There has been a huge influx of "AI (enter politician name)" content I've been seeing since on my personal channel, I follow politics fairly closely, so this setting makes sense.
The question I have is how might this extend to other AI use cases in the future, like AI assets in thumbnails? On the one hand, I don't want to have to disclose when I make a Leon S. Kennedy holding a cat for a thumbnail because I don't want my video to get added to that same type of list, but at the same time I REALLY dislike super dishonest AI thumbs.
For instance, a video came out a few months ago with a really great looking thumbnail showing a sea of zombies with one zombie in riot gear in the center and the title of the video was "this zombie apocalypse game is ABSOLUTELY TERRIFYING." I thought oh, I've not seen this before, I'm curious. It was Resident Evil 2, nearly five years after its release. No commentary and it appeared to just be footage of the free demo.
I was genuinely furious.
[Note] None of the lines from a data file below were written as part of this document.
(** C1: The image written for every processed file is 800 x 800
    pixels, whatever the source. *)
Theorem output_image_shape img fr :
  process_image img = Ok fr ->
  rows (output_image fr) = standard_height /\ cols (output_image fr) = standard_width.
Proof.
  intros E. apply process_image_inv in E as (p & Ep & ->).
  destruct (band_loop_inv p (to_hsv p)) as (Hp & _).
  unfold output_image.
  destruct (replay_shape laws (padded (band_loop (to_hsv p) (init_frame p)))
                              (drawn (band_loop (to_hsv p) (init_frame p)))) as [-> ->].
  rewrite Hp. exact (normalize_canvas_shape img p Ep).
Qed.

(** ** Extensionality: the result depends only on the pixels *)

Lemma draw_contour_ext name f1 f2 c :
  frame_eq f1 f2 -> frame_eq (draw_contour name f1 c) (draw_contour name f2 c).
Proof.
  intros (Ep & Ed & Ec & Et). unfold draw_contour, frame_eq. simpl.
  rewrite Ed, Ec, Et. auto.
Qed.

Lemma contour_loop_ext name f1 f2 cs :
  frame_eq f1 f2 -> frame_eq (contour_loop name f1 cs) (contour_loop name f2 cs).
Proof.
  revert f1 f2. induction cs as [|c cs IH]; simpl; intros f1 f2 E; [exact E|].
  destruct (below_min_area c); [exact E|]. apply IH, draw_contour_ext, E.
Qed.

Lemma band_loop_ext hsv1 hsv2 f1 f2 :
  grid_eq hsv1 hsv2 -> frame_eq f1 f2 -> frame_eq (band_loop hsv1 f1) (band_loop hsv2 f2).
Proof.
  intros Eh. unfold band_loop. generalize color_names. intros bs. revert f1 f2.
  induction bs as [|b bs IH]; simpl; intros f1 f2 E; [exact E|]. apply IH.
  unfold process_band.
  assert (Em : cv_find_contours (in_range hsv1 (band_lower b) (band_upper b)) =
               cv_find_contours (in_range hsv2 (band_lower b) (band_upper b))).
  { apply (law_contours_ext laws). rewrite Eh. reflexivity. }
  rewrite Em. apply contour_loop_ext, E.
Qed.

(** Processing reads only the shape and the pixels of the decoded
    image: two arrays with the same shape and the same cells give frames
    that agree, and written images with the same pixels. *)
Theorem process_image_ext img1 img2 :
  0 < rows img1 -> 0 < cols img1 -> grid_eq img1 img2 ->
  outcome_rel (fun f1 f2 => frame_eq f1 f2 /\ grid_eq (output_image f1) (output_image f2))
    (process_image img1) (process_image img2).
Proof.
  intros Hr Hc E. pose proof (normalize_ext laws img1 img2 Hr Hc E) as En.
  unfold process_image.
  destruct (normalize img1) as [p1|e1], (normalize img2) as [p2|e2]; simpl in *; try contradiction;
    [|exact En].
  assert (Ef : frame_eq (band_loop (to_hsv p1) (init_frame p1)) (band_loop (to_hsv p2) (init_frame p2))).
  { apply band_loop_ext; [rewrite En; reflexivity |]. unfold frame_eq, init_frame. simpl. auto. }
  split; [exact Ef|]. destruct Ef as (Ep & Ed & _). unfold output_image. rewrite Ed.
  apply (replay_ext laws), Ep.
Qed.

(** A canvas whose only band pixels are a saturated red rectangle: the
    bands run, and only Red draws, one contour, the rectangle. *)
Lemma red_rectangle_frame p x0 y0 x1 y1 :
  0 <= x0 < x1 -> x1 < cols p -> 0 <= y0 < y1 -> y1 < rows p ->
  min_area <= (x1 - x0) * (y1 - y0) ->
  (forall r c, in_bounds p r c ->
     cv_bgr2hsv (at_ p r c) =
     if (y0 <=? r) && (r <=? y1) && (x0 <=? c) && (c <=? x1) then (0, 255, 255) else (0, 0, 0)) ->
  band_loop (to_hsv p) (init_frame p) = draw_contour "Red" (init_frame p) (rect_contour x0 y0 x1 y1).
Proof.
  intros Hx Hx1 Hy Hy1 Ha Hp. unfold band_loop, color_names. cbn [fold_left].
  repeat rewrite process_band_empty
    by (intros r c Hb; rewrite (Hp r c Hb); destruct (_ && _); reflexivity).
  rewrite (process_band_rect p _ _ x0 y0 x1 y1); try assumption; [reflexivity|].
  intros r c Hb. cbn [at_ in_range to_hsv]. unfold in_bounds in Hb. simpl in Hb.
  rewrite (Hp r c Hb). destruct (_ && _); reflexivity.
Qed.

(** C5: The spec's scenario on the normalized canvas: a black canvas
    with one filled red rectangle of at least [min_area] gets exactly one
    box, the rectangle's, and one label, "Red"; no other band draws. *)
Theorem red_rectangle_one_label p x0 y0 x1 y1 :
  0 <= x0 < x1 -> x1 < cols p -> 0 <= y0 < y1 -> y1 < rows p ->
  min_area <= (x1 - x0) * (y1 - y0) ->
  (forall r c, in_bounds p r c ->
     cv_bgr2hsv (at_ p r c) =
     if (y0 <=? r) && (r <=? y1) && (x0 <=? c) && (c <=? x1) then (0, 255, 255) else (0, 0, 0)) ->
  contour_count (band_loop (to_hsv p) (init_frame p)) = 1 /\
  texts (drawn (band_loop (to_hsv p) (init_frame p))) = ["Red"%string] /\
  filter is_box_op (drawn (band_loop (to_hsv p) (init_frame p))) =
    [box_op (x0, y0, x1 - x0 + 1, y1 - y0 + 1)].
Proof.
  intros Hx Hx1 Hy Hy1 Ha Hp. rewrite (red_rectangle_frame p x0 y0 x1 y1) by assumption.
  unfold draw_contour. rewrite bounding_rect_rect_contour by lia.
  cbn [drawn contour_count init_frame text_positions].
  unfold label_ops, label_ops_sized.
  destruct (label_anchor _ _) as [tx ty]. destruct (cv_text_size _) as [tw th].
  simpl. repeat split.
Qed.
If I don't like a video, I just stop watching it, but I gave that one a dislike and blocked the channel.
So the question is, how to you feel about AI accountability in general, and in the more specific use cases, like deceptive thumbnails designed to get clicks on completely insubstantial content?
FYI, I understand it's ad revenue and as long as this deceptive YouTube channel keeps getting the clicks for that initial ad before being found out as trash by the viewer, YouTube won't be penalizing them, so you don't have to go into that explanation.